TASK STATEMENT :: Repeat, please, only the lines from the top of the data down to the line with "intros (fs & hs & H1"; include both of those lines.

BEGIN DATA LISTING

(* ===== verification/Kept.v ===== *)
(** * Buffers kept by their users

    A client that holds several buffers at once, or changes a buffer and writes
    it later.  [kept k xs D c]: the buffers [xs] are off the free list, those of
    [D] (among them) may differ from the disk, every other buffer is unlocked,
    and at least [k] are free. *)

From S2P Require Export Blocks.

Section Kept.
Context {B : Type} `{!BlockDev B}.
Implicit Types c : buffer_cache B.

Definition kept (k : nat) (xs : list Z) (D : Z -> Prop) c : Prop :=
  exists fs hs, cache_rep c fs hs /\ coherent_out D c /\ (forall x, x ∈ xs -> x ∉ fs /\ is_Some (bufs c !! x)) /\
    (forall x, D x -> x ∈ xs) /\ (forall b bh, bufs c !! b = Some bh -> b ∉ xs -> unlocked bh) /\ (k <= length fs)%nat.

(** Every other buffer is as before. *)
Definition others (b : Z) c c' : Prop := forall x, x ≠ b -> bufs c' !! x = bufs c !! x.

(** No buffer of [xs] is for block [n]. *)
Definition not_kept (xs : list Z) (n : Z) c : Prop := forall x bx, x ∈ xs -> bufs c !! x = Some bx -> b_blocknr bx ≠ n.

Lemma kept_quiet k c : quiet k c -> kept k [] (fun _ => False) c.
Proof.
  intros (fs & hs & Hc & Hco & Hu & Hk). exists fs, hs. split_and!; try done; [by intros x ?%not_elem_of_nil|].
  intros b bh Eb _. by eapply Hu.
Qed.

Lemma kept_rest k c (D : Z -> Prop) : kept k [] D c -> quiet k c.
Proof.
  intros (fs & hs & Hc & Hco & _ & HD & Hu & Hk). exists fs, hs. split_and!; try done.
  - eapply coherent_out_weaken; [exact Hco|]. intros b Hb%HD. by apply not_elem_of_nil in Hb.
  - intros b bh Eb. apply (Hu b bh Eb), not_elem_of_nil.
Qed.

Lemma kept_le k k' xs D c : (k' <= k)%nat -> kept k xs D c -> kept k' xs D c.
Proof. intros Hk (fs & hs & H1 & H2 & H3 & H4 & H5 & H6). exists fs, hs. split_and!; [done..|lia]. Qed.

Lemma kept_weaken k xs (D D' : Z -> Prop) c :
  kept k xs D c -> (forall x, D x -> D' x) -> (forall x, D' x -> x ∈ xs) -> kept k xs D' c.
Proof.
  intros (fs & hs & H1 & H2 & H3 & H4 & H5 & H6) HD HD'. exists fs, hs. split_and!; try done.
  by eapply coherent_out_weaken.
Qed.

Lemma kept_buf k xs D c b bh : kept k xs D c -> bufs c !! b = Some bh ->
  b_dev bh = DEV_NO /\ 0 <= b_blocknr bh /\ bd_ok (b_blocknr bh) /\ length (b_data bh) = BUFFER_SIZE.
Proof. intros (fs & hs & Hc & _). apply (cr_buf _ _ _ Hc). Qed.

Lemma kept_unique k xs D c b b' bh bh' : kept k xs D c -> bufs c !! b = Some bh -> bufs c !! b' = Some bh' ->
  b_blocknr bh = b_blocknr bh' -> b = b'.
Proof. intros (fs & hs & Hc & _). apply (cr_unique _ _ _ Hc). Qed.

Lemma kept_holds_unique k xs D c n x y : kept k xs D c -> holds c n x -> holds c n y -> x = y.
Proof. intros (fs & hs & Hc & _). by apply (rep_holds_unique c fs hs). Qed.

Lemma kept_available k xs c n fs hs :
  cache_rep c fs hs -> (forall b bh, bufs c !! b = Some bh -> b ∉ xs -> unlocked bh) -> not_kept xs n c -> (S k <= length fs)%nat ->
  available c fs n.
Proof.
  intros Hc Hu Hn Hk. destruct (decide (map_Exists (fun _ bh => b_blocknr bh = n) (bufs c))) as [(b & bh & Eb & Hb)|Hno].
  - left. exists b, bh. split_and!; [done..|]. apply (Hu b bh Eb). intros Hx. by apply (Hn b bh Hx Eb).
  - right. split; [|by destruct fs; [simpl in Hk; lia|]]. intros b bh Eb Hb. apply Hno. by exists b, bh.
Qed.

Lemma filter_length_S k (fs : list Z) b : NoDup fs -> (S k <= length fs)%nat -> (k <= length (filter (fun x => x ≠ b) fs))%nat.
Proof. intros Hnd Hk. pose proof (filter_ne_length fs b Hnd). lia. Qed.

(** A buffer taken from the free list joins the kept ones. *)
Lemma kept_join k xs D c c' b bh fs hs hs' n :
  cache_rep c fs hs -> (forall x, x ∈ xs -> x ∉ fs /\ is_Some (bufs c !! x)) -> (forall x, D x -> x ∈ xs) ->
  (forall b bh, bufs c !! b = Some bh -> b ∉ xs -> unlocked bh) -> (S k <= length fs)%nat -> not_kept xs n c ->
  cache_rep c' (filter (fun x => x ≠ b) fs) hs' -> coherent_out D c' -> bufs c' !! b = Some bh -> others b c c' ->
  (b ∈ fs \/ exists bh0, bufs c !! b = Some bh0 /\ b_blocknr bh0 = n) ->
  b ∉ xs /\ kept k (b :: xs) D c'.
Proof.
  intros Hc Hxs HD Hu Hk Hn Hc' Hco' Eb Hoth Hfrom.
  assert (b ∉ xs) as Hb.
  { intros Hx. destruct Hfrom as [Hf|(bh0 & E0 & H0)]; [by apply (proj1 (Hxs b Hx))|by apply (Hn b bh0 Hx E0)]. }
  split; [done|]. exists (filter (fun x => x ≠ b) fs), hs'. split_and!; try done.
  - intros x [->|Hx]%elem_of_cons; [split; [apply not_in_filter|by eexists]|].
    destruct (Hxs x Hx) as [Hf Hs]. assert (x ≠ b) by congruence. split; [|by rewrite Hoth].
    intros [_ ?]%list_elem_of_filter. done.
  - intros x Hx. right. by apply HD.
  - intros x bx Ex Hx. apply not_elem_of_cons in Hx as [Hxb Hx]. rewrite Hoth in Ex by done. by eapply Hu.
  - apply filter_length_S; [by eapply rep_nodup|done].
Qed.

Lemma kept_getblk k xs D c n :
  kept (S k) xs D c -> 0 <= n -> bd_ok n -> not_kept xs n c ->
  exists b c' bh, getblk 2 DEV_NO n c = Some (b, c') /\ b ∉ xs /\ kept k (b :: xs) D c' /\ same_view c c' /\ others b c c' /\
    bufs c' !! b = Some bh /\ b_blocknr bh = n.
Proof.
  intros (fs & hs & Hc & Hco & Hxs & HD & Hu & Hk) Hn Hok Hnk.
  destruct (getblk_spec 0 D c fs hs n Hc Hco) as (b & c' & E & [[hs' Hc'] Hco' Hv (bh & Eb & Hbn & _) Hoth Hfrom]); try done.
  { intros x Hx. by apply Hxs, HD. }
  { by eapply (kept_available k xs). }
  destruct (kept_join k xs D c c' b bh fs hs hs' n) as [Hb Hkept]; try done. exists b, c', bh. split_and!; done.
Qed.

Lemma kept_bread k xs D c n data :
  kept (S k) xs D c -> 0 <= n -> bd_ok n -> not_kept xs n c -> holds c n data ->
  exists b c' bh, bread 2 DEV_NO n c = Some (Some b, c') /\ b ∉ xs /\ kept k (b :: xs) D c' /\ same_view c c' /\ others b c c' /\
    bufs c' !! b = Some bh /\ b_blocknr bh = n /\ b_data bh = data /\ has_flag (flags bh) BH_uptodate = true.
Proof.
  intros (fs & hs & Hc & Hco & Hxs & HD & Hu & Hk) Hn Hok Hnk Hd.
  destruct (bread_spec 0 D c fs hs n data Hc Hco) as (b & c' & hs' & bh & E & Hc' & Hco' & Hv & Eb & Hbn & Hbd & Hup & _ & Hoth & Hfrom); try done.
  { intros x Hx. by apply Hxs, HD. }
  { by eapply (kept_available k xs). }
  destruct (kept_join k xs D c c' b bh fs hs hs' n) as [Hb Hkept]; try done. exists b, c', bh. split_and!; done.
Qed.

(** A buffer goes back to the free list. *)
Lemma kept_leave k xs (D' : Z -> Prop) c c' b bh' fs fs' hs' :
  (forall x, x ∈ b :: xs -> x ∉ fs /\ is_Some (bufs c !! x)) -> (forall x bx, bufs c !! x = Some bx -> x ∉ b :: xs -> unlocked bx) ->
  (k <= length fs)%nat -> b ∉ xs -> cache_rep c' fs' hs' -> fs' = b :: fs \/ fs' = fs ++ [b] -> coherent_out D' c' ->
  (forall x, D' x -> x ∈ xs) -> others b c c' -> bufs c' !! b = Some bh' -> has_flag (flags bh') BH_lock = false ->
  kept (S k) xs D' c'.
Proof.
  intros Hxs Hu Hk Hb Hc' Hfs' Hco' HD' Hoth Eb' Hl'. exists fs', hs'.
  assert (forall x, x ∈ fs' <-> x = b \/ x ∈ fs) as Hfs by (intros x; destruct Hfs' as [-> | ->]; set_solver).
  split_and!; try done.
  - intros x Hx. assert (x ≠ b) by congruence. destruct (Hxs x) as [Hf Hs]; [by right|]. split; [rewrite Hfs; tauto|by rewrite Hoth].
  - intros x bx Ex Hx. destruct (decide (x = b)) as [->|Hne]; [unfold unlocked; congruence|]. rewrite Hoth in Ex by done.
    eapply Hu; [done|]. apply not_elem_of_cons. done.
  - destruct Hfs' as [-> | ->]; [simpl|rewrite length_app; simpl]; lia.
Qed.

Lemma kept_brelse k xs D c b :
  kept k (b :: xs) D c -> b ∉ xs -> ~ D b ->
  exists c', brelse b c = Some c' /\ kept (S k) xs D c' /\ same_view c c' /\ others b c c'.
Proof.
  intros (fs & hs & Hc & Hco & Hxs & HD & Hu & Hk) Hb HDb. destruct (Hxs b) as [Hf [bh Eb]]; [by left|].
  destruct (brelse_spec c fs hs b bh Hc Eb Hf) as (st & E & Hc' & Hco' & Hv). eexists. split; [exact E|].
  assert (others b c (mk_cache _ (<[b := clear_flag BH_lock bh]> (bufs c)) st (disk c))) as Hoth
    by (intros x Hx; cbn [bufs]; by rewrite lookup_insert_ne).
  split_and!; [|done..].
  eapply (kept_leave k xs D c _ b (clear_flag BH_lock bh)); try done.
  - destruct (to_front bh); auto.
  - by apply Hco'.
  - intros x Hx. pose proof (HD x Hx) as [->|?]%elem_of_cons; done.
  - cbn [bufs]. apply lookup_insert_eq.
  - apply flag_cleared.
Qed.

(** Storing into a kept buffer. *)
Lemma kept_store k xs D c b bh data :
  kept k xs D c -> b ∈ xs -> bufs c !! b = Some bh -> length data = BUFFER_SIZE ->
  exists c', upd_buf b (set_data data) c = Some c' /\ kept k xs (fun x => D x \/ x = b) c' /\ others b c c' /\
    bufs c' !! b = Some (set_data data bh) /\
    (forall m x, m ≠ b_blocknr bh -> holds c m x -> holds c' m x).
Proof.
  intros (fs & hs & Hc & Hco & Hxs & HD & Hu & Hk) Hb Eb Hlen. rewrite (upd_buf_some b _ _ bh Eb).
  pose proof (cr_buf _ _ _ Hc _ _ Eb) as (_ & _ & _ & Hlb). destruct (Hxs b Hb) as [Hf _].
  pose proof (rep_upd _ _ _ b bh (set_data data bh) (disk c) Hc Eb eq_refl eq_refl) as Hc1.
  specialize (Hc1 ltac:(cbn [set_data b_data]; congruence) ltac:(done)). eexists. split; [done|].
  assert (forall x, x ≠ b -> <[b := set_data data bh]> (bufs c) !! x = bufs c !! x) as Hoth by (intros; by rewrite lookup_insert_ne).
  split_and!; [|done|cbn [bufs]; apply lookup_insert_eq|].
  - exists fs, hs. split_and!; try done; cbn [bufs disk].
    + intros x bx. cbn [bufs disk]. destruct (decide (x = b)) as [->|].
      * rewrite lookup_insert_eq. intros [= <-]. destruct (Hco b bh Eb) as [H1 _]. split; [exact H1|]. intros Hx. destruct Hx. by right.
      * rewrite lookup_insert_ne by done. intros Ex. destruct (Hco x bx Ex) as [H1 H2]. split; [exact H1|]. intros Hx. apply H2. tauto.
    + intros x Hx. split; [by apply Hxs|]. destruct (decide (x = b)) as [->|]; [rewrite lookup_insert_eq; by eexists|].
      rewrite lookup_insert_ne by done. by apply Hxs.
    + intros x [Hx| ->]; [by apply HD|done].
    + intros x bx Ex Hx. rewrite Hoth in Ex by congruence. by eapply Hu.
  - intros m x Hm [(y & by' & Ey & Hy & Hyu & Hyd)|[Hno Hr]]; cbn [bufs disk].
    + left. assert (y ≠ b) by congruence. exists y, by'. cbn [bufs]. by rewrite lookup_insert_ne.
    + right. split; [|done]. intros y by' Ey Hy. cbn [bufs] in Ey. destruct (decide (y = b)) as [->|].
      * rewrite lookup_insert_eq in Ey. injection Ey as <-. by rewrite <- Hy in Hm.
      * rewrite lookup_insert_ne in Ey by done. by eapply Hno.
Qed.

(** Writing a kept buffer out. *)
Lemma kept_bwrite k xs D c b bh :
  kept k (b :: xs) D c -> b ∉ xs -> bufs c !! b = Some bh ->
  exists c', bwrite b c = Some c' /\ kept (S k) xs (fun x => D x /\ x ≠ b) c' /\ others b c c' /\
    holds c' (b_blocknr bh) (b_data bh) /\ (forall m x, bd_ok m -> m ≠ b_blocknr bh -> holds c m x -> holds c' m x).
Proof.
  intros (fs & hs & Hc & Hco & Hxs & HD & Hu & Hk) Hb Eb. destruct (Hxs b) as [Hf _]; [by left|].
  destruct (bwrite_spec D c fs hs b bh Hc Eb Hf Hco) as (c' & E & Hc' & Hco' & Hr & Hfr & (bh' & Eb' & Hd' & Hl' & Hn' & Hu' & _) & Hoth).
  exists c'. split; [done|]. split_and!; [|done| |].
  - eapply (kept_leave k xs _ c c' b bh'); try done.
    + destruct (has_flag (flags bh) BH_old); auto.
    + intros x [Hx Hne]. pose proof (HD x Hx) as [->|?]%elem_of_cons; done.
  - destruct (has_flag (flags bh) BH_uptodate) eqn:Eu.
    + left. exists b, bh'. split_and!; done.
    + right. split; [|done]. intros x bx Ex Hx. assert (x = b) as -> by (apply (cr_unique _ _ _ Hc' x b bx bh' Ex Eb'); congruence). congruence.
  - intros m x Hm Hne [(y & by' & Ey & Hy & Hyu & Hyd)|[Hno Hr']].
    + left. assert (y ≠ b) by congruence. exists y, by'. by rewrite Hoth.
    + right. split; [|by rewrite Hfr]. intros y by' Ey Hy. destruct (decide (y = b)) as [->|Hyb]; [congruence|].
      rewrite Hoth in Ey by done. by eapply Hno.
Qed.
End Kept.
(* ===== verification/Ufs.v ===== *)
(** * The early file system: blocks and inodes on disk (fs/ufs/ufs.c,
    include/ufs.h)

    A System V file system: the superblock keeps the top of a chain of free
    blocks and a list of some free inodes.  [super] points into the data of a
    buffer, so every access goes through the buffer cache; [None] as a value is
    the null pointer.  A loop that waits for a lock does not end: [None].  Two
    rounds of [getblk] are enough, as in Buffer. *)

From S2P Require Import CString.
From S2P Require Export Struct Kept.

Definition U_BLK_SIZE : Z := 1024.
Definition U_BYTES_PER_INODE : Z := 4096.
Definition INODES_PER_BLOCK : Z := 8.
Definition FREE_INODE_LIST : Z := 50.
Definition FREE_BLOCK_LIST : Z := 128.
Definition INODE_MEMBER_BLOCKS : Z := 15.
Definition DIR_ENTRY_BYTES : Z := 32.
Definition DIR_ENTRY_NAME_SIZE : Z := 28.
Definition SUPER_MODIFIED : Z := Z.shiftl 0 2.

(** [disk_read_blk] and [disk_write_blk]: blocks of two sectors from sector 0 on. *)
Definition ufs_volume : volume := mk_volume true 0 0.
Definition ufs_disk_read_blk {D} `{!SectorDev D} (block_num : Z) (d : D) : Z * list Z := disk_read_blk ufs_volume block_num d.
Definition ufs_disk_write_blk {D} `{!SectorDev D} (block_num : Z) (buf : list Z) (d : D) : option (Z * D) :=
  disk_write_blk ufs_volume block_num buf d.

(** ** Structures *)

Definition ufs_super_block : list member := [
  U16 "s_fs_size"; U16 "s_flags"; U32 "s_inode_list_size"; U32 "s_total_inodes"; U32 "s_n_free_inodes";
  Member "s_free_inodes" 4 50; U32 "s_next_free_inode"; U32 "s_remembered_inode"; U8 "s_inode_list_lock";
  U32 "s_blk_dilb_start"; U32 "s_blk_dilb_end"; U8 "s_block_list_lock"; U32 "s_n_free_blocks";
  Member "s_free_blocks" 4 128; U32 "s_next_free_block" ].

Definition d_inode : list member := [
  U16 "i_mode"; U16 "i_uid"; U32 "i_size"; U32 "i_atime"; U32 "i_ctime"; U32 "i_mtime"; U32 "i_dtime";
  U16 "i_gid"; U16 "i_nlinks"; U32 "i_n_blocks"; U32 "i_flags"; U32 "i_dev"; Member "i_blocks" 4 15;
  U32 "i_no"; U32 "i_blkno"; U32 "i_dir_acl"; U32 "i_pino"; Member "i_osd2" 1 12 ].

Definition dir_entry : list member := [ U32 "dir_inode"; Member "dir_name" 1 28 ].

Definition s_fs_size := Eval vm_compute in the_field ufs_super_block "s_fs_size".
Definition s_flags := Eval vm_compute in the_field ufs_super_block "s_flags".
Definition s_inode_list_size := Eval vm_compute in the_field ufs_super_block "s_inode_list_size".
Definition s_total_inodes := Eval vm_compute in the_field ufs_super_block "s_total_inodes".
Definition s_n_free_inodes := Eval vm_compute in the_field ufs_super_block "s_n_free_inodes".
Definition s_next_free_inode := Eval vm_compute in the_field ufs_super_block "s_next_free_inode".
Definition s_remembered_inode := Eval vm_compute in the_field ufs_super_block "s_remembered_inode".
Definition s_inode_list_lock := Eval vm_compute in the_field ufs_super_block "s_inode_list_lock".
Definition s_blk_dilb_start := Eval vm_compute in the_field ufs_super_block "s_blk_dilb_start".
Definition s_blk_dilb_end := Eval vm_compute in the_field ufs_super_block "s_blk_dilb_end".
Definition s_block_list_lock := Eval vm_compute in the_field ufs_super_block "s_block_list_lock".
Definition s_n_free_blocks := Eval vm_compute in the_field ufs_super_block "s_n_free_blocks".
Definition s_next_free_block := Eval vm_compute in the_field ufs_super_block "s_next_free_block".
Lemma mounted_front k xs D s b img b0 : mounted k (b0 :: xs) D s b img -> kept k (b0 :: b :: xs) D (cache s).
Proof.
  intros (_ & _ & (fs & hs & H1 & H2 & H3 & H4 & H5 & H6) & _). exists fs, hs. split_and!; try done; intros x.
  - intros Hx. apply H3. set_solver.
  - intros Hx. apply H4 in Hx. set_solver.
  - intros bx Ex Hx. apply (H5 x bx Ex). set_solver.
Qed.

Lemma u_brelse_spec k xs D s b img b0 :
  mounted k (b0 :: xs) D s b img -> b0 ∉ xs -> ~ D b0 ->
  exists s', u_brelse b0 s = Some s' /\ mounted (S k) xs D s' b img /\ forall N, step xs N s s'.
Proof.
  intros M Hb0 HD0. pose proof M as (Es & Hb & K & HD & bh & Eb & Hn & Hd). pose proof (mounted_front _ _ _ _ _ _ _ M) as K'.
  apply not_elem_of_cons in Hb as [Hne Hb].
  destruct (kept_brelse k (b :: xs) D (cache s) b0 K' ltac:(by apply not_elem_of_cons) HD0) as (c' & E & K2 & Hv & Ho).
  unfold u_brelse. rewrite E. cbn [mbind option_bind]. eexists. split; [done|]. split.
  - split_and!; try done. exists bh. by rewrite Ho.
  - intros N. constructor; cbn [cache set_cache sb_bh]; [|by intros m data Hm _ Hh; apply Hv|done]. intros x Hx. apply Ho. congruence.
Qed.

(** Storing into a buffer in use. *)
Lemma set_data_spec k xs D s b img b0 bh data :
  mounted k (b0 :: xs) D s b img -> bufs (cache s) !! b0 = Some bh -> length data = 1024%nat ->
  exists s', set_data_of b0 data s = Some s' /\ mounted k (b0 :: xs) (fun x => D x \/ x = b0) s' b img /\
    bufs (cache s') !! b0 = Some (set_data data bh) /\ (forall x, x ≠ b0 -> bufs (cache s') !! x = bufs (cache s) !! x) /\
    forall xs', b0 ∉ xs' -> step xs' (fun m => m = b_blocknr bh) s s'.
Proof.
  intros (Es & Hb & K & HD & bh1 & Eb & Hn & Hd) E0 Hl. unfold set_data_of. apply not_elem_of_cons in Hb as [Hne Hb].
  destruct (kept_store k (b :: b0 :: xs) D (cache s) b0 bh data K ltac:(set_solver) E0 Hl) as (c' & -> & K' & Ho & Eb' & Hv).
  cbn [mbind option_bind]. eexists. split; [done|]. unfold mounted. split_and!; try done.
  - by apply not_elem_of_cons.
  - by left.
  - exists bh1. by rewrite Ho.
  - intros xs' Hx'. constructor; cbn [cache set_cache sb_bh]; [|intros m x _ Hm; by apply Hv|done]. intros x Hx. apply Ho. congruence.
Qed.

END DATA LISTING

OUTPUT FOR THIS TASK ::
(* ===== verification/Kept.v ===== *)
(** * Buffers kept by their users

    A client that holds several buffers at once, or changes a buffer and writes
    it later.  [kept k xs D c]: the buffers [xs] are off the free list, those of
    [D] (among them) may differ from the disk, every other buffer is unlocked,
    and at least [k] are free. *)

From S2P Require Export Blocks.

Section Kept.
Context {B : Type} `{!BlockDev B}.
Implicit Types c : buffer_cache B.

Definition kept (k : nat) (xs : list Z) (D : Z -> Prop) c : Prop :=
  exists fs hs, cache_rep c fs hs /\ coherent_out D c /\ (forall x, x ∈ xs -> x ∉ fs /\ is_Some (bufs c !! x)) /\
    (forall x, D x -> x ∈ xs) /\ (forall b bh, bufs c !! b = Some bh -> b ∉ xs -> unlocked bh) /\ (k <= length fs)%nat.

(** Every other buffer is as before. *)
Definition others (b : Z) c c' : Prop := forall x, x ≠ b -> bufs c' !! x = bufs c !! x.

(** No buffer of [xs] is for block [n]. *)
Definition not_kept (xs : list Z) (n : Z) c : Prop := forall x bx, x ∈ xs -> bufs c !! x = Some bx -> b_blocknr bx ≠ n.

Lemma kept_quiet k c : quiet k c -> kept k [] (fun _ => False) c.
Proof.
  intros (fs & hs & Hc & Hco & Hu & Hk). exists fs, hs. split_and!; try done; [by intros x ?%not_elem_of_nil|].
  intros b bh Eb _. by eapply Hu.
Qed.

Lemma kept_rest k c (D : Z -> Prop) : kept k [] D c -> quiet k c.
Proof.
  intros (fs & hs & Hc & Hco & _ & HD & Hu & Hk). exists fs, hs. split_and!; try done.
  - eapply coherent_out_weaken; [exact Hco|]. intros b Hb%HD. by apply not_elem_of_nil in Hb.
  - intros b bh Eb. apply (Hu b bh Eb), not_elem_of_nil.
Qed.

Lemma kept_le k k' xs D c : (k' <= k)%nat -> kept k xs D c -> kept k' xs D c.
Proof. intros Hk (fs & hs & H1 & H2 & H3 & H4 & H5 & H6). exists fs, hs. split_and!; [done..|lia]. Qed.

Lemma kept_weaken k xs (D D' : Z -> Prop) c :
  kept k xs D c -> (forall x, D x -> D' x) -> (forall x, D' x -> x ∈ xs) -> kept k xs D' c.
Proof.
  intros (fs & hs & H1 & H2 & H3 & H4 & H5 & H6) HD HD'. exists fs, hs. split_and!; try done.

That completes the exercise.